ACTION ITEM >>
Only a number is expected in reply: the number of lines below that include the word "exists".

Source data:
|---|

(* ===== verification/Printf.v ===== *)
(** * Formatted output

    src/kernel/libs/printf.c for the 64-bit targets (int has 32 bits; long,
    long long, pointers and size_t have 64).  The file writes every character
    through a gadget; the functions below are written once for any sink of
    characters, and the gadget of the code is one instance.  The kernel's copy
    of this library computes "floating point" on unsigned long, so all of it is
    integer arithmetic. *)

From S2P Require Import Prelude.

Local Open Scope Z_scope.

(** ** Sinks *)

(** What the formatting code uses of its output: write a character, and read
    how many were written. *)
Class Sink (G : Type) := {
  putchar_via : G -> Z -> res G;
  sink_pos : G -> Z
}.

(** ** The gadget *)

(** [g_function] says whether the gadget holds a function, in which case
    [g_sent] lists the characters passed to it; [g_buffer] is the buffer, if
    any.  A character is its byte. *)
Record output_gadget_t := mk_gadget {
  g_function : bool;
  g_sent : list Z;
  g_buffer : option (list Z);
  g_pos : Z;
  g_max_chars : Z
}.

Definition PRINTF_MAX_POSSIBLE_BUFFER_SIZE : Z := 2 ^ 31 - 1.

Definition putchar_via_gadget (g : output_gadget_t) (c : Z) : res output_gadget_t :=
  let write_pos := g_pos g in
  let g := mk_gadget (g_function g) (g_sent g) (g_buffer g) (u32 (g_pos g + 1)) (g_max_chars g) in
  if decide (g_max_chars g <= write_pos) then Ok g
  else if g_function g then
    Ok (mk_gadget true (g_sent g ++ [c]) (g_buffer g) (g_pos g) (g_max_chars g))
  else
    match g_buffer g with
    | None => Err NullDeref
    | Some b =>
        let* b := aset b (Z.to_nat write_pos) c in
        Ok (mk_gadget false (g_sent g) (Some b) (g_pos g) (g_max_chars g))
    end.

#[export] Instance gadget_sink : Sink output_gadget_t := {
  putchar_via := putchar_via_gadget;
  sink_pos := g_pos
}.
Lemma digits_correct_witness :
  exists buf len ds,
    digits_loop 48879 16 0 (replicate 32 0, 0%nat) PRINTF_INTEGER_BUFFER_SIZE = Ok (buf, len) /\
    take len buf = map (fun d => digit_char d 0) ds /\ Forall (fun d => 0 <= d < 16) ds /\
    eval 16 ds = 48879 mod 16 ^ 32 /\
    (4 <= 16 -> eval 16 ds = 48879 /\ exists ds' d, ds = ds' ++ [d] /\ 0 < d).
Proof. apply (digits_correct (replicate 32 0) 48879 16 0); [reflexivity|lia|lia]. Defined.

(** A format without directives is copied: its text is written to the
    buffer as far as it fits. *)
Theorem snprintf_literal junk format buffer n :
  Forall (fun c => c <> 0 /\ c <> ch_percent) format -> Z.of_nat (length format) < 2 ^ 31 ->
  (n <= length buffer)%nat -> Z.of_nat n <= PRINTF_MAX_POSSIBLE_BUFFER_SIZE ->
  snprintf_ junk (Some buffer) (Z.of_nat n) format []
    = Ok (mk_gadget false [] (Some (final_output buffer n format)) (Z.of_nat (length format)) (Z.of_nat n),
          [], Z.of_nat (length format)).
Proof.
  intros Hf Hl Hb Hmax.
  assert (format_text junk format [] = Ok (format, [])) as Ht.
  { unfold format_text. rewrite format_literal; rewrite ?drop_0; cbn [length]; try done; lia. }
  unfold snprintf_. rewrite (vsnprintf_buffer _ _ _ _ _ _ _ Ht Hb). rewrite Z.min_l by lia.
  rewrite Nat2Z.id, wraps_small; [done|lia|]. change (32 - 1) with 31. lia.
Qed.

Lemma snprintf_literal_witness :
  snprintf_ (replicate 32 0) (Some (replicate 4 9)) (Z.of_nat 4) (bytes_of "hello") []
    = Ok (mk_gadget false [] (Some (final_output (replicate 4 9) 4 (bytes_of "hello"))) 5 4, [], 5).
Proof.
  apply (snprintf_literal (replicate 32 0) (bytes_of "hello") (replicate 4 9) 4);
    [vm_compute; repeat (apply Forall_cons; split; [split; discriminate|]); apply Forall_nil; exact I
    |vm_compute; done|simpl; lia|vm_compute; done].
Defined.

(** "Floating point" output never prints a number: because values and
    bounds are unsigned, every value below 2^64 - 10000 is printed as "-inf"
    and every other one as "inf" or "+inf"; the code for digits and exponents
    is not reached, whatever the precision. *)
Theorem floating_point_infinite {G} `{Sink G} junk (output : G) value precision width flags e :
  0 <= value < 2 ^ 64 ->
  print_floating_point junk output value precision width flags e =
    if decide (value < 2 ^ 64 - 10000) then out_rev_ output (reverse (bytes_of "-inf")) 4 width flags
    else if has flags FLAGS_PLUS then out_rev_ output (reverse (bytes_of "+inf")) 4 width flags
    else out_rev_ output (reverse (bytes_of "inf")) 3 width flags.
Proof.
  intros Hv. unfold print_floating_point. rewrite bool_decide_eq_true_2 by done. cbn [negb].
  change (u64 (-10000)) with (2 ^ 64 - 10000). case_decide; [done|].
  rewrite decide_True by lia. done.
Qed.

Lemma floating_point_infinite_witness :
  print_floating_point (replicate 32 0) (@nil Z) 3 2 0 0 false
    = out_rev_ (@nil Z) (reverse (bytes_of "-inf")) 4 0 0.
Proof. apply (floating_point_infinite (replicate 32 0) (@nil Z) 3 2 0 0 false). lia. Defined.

|---|

RESPONSE >>
2